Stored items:

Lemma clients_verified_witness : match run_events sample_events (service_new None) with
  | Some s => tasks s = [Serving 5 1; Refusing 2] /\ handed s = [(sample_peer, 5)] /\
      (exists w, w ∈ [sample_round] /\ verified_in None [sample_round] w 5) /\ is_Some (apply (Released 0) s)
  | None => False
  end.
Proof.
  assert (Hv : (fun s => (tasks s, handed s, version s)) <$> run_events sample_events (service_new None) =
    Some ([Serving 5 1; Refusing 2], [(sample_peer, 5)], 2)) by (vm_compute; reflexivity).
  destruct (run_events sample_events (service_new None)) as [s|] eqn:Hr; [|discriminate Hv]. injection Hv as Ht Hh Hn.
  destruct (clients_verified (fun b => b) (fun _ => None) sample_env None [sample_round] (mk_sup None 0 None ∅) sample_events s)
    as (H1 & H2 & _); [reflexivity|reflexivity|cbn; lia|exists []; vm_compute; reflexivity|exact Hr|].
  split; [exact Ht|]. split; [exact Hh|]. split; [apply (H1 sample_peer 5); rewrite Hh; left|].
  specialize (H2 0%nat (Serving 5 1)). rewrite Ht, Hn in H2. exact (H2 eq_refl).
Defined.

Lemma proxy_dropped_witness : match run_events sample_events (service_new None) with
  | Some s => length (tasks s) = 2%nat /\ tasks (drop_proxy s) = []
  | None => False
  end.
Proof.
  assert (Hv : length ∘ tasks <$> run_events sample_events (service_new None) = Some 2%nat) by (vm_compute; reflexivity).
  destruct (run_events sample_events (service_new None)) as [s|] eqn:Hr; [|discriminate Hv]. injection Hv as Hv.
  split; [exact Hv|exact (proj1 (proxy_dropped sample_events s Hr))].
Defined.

==

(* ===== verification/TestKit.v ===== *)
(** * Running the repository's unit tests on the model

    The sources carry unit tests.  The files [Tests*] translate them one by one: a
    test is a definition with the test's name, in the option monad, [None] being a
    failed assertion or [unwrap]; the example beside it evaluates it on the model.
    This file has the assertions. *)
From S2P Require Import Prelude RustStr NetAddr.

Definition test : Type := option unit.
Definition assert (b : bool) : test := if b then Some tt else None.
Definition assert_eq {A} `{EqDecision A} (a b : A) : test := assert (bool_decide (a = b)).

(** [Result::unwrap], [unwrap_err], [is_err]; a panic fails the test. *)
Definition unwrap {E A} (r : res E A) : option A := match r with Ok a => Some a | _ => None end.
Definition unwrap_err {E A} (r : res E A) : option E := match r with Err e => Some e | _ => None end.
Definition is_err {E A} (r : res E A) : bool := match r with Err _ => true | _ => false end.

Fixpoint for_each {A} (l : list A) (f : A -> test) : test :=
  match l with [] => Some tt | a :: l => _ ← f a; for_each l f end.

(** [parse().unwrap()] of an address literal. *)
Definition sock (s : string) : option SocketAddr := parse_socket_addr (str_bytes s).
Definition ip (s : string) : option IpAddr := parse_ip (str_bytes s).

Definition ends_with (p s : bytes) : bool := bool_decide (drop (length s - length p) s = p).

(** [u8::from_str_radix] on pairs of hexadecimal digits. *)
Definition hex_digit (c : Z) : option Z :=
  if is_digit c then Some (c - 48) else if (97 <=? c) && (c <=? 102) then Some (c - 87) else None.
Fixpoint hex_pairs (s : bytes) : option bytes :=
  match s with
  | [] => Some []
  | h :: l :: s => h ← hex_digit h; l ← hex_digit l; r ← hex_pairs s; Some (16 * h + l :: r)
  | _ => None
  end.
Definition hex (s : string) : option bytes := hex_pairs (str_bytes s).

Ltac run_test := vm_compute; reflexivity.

YOUR ASSIGNMENT -> From the records above, pull out every line containing the word "reflexivity".

WORKED SOLUTION ->
    Some ([Serving 5 1; Refusing 2], [(sample_peer, 5)], 2)) by (vm_compute; reflexivity).
    as (H1 & H2 & _); [reflexivity|reflexivity|cbn; lia|exists []; vm_compute; reflexivity|exact Hr|].
  assert (Hv : length ∘ tasks <$> run_events sample_events (service_new None) = Some 2%nat) by (vm_compute; reflexivity).
Ltac run_test := vm_compute; reflexivity.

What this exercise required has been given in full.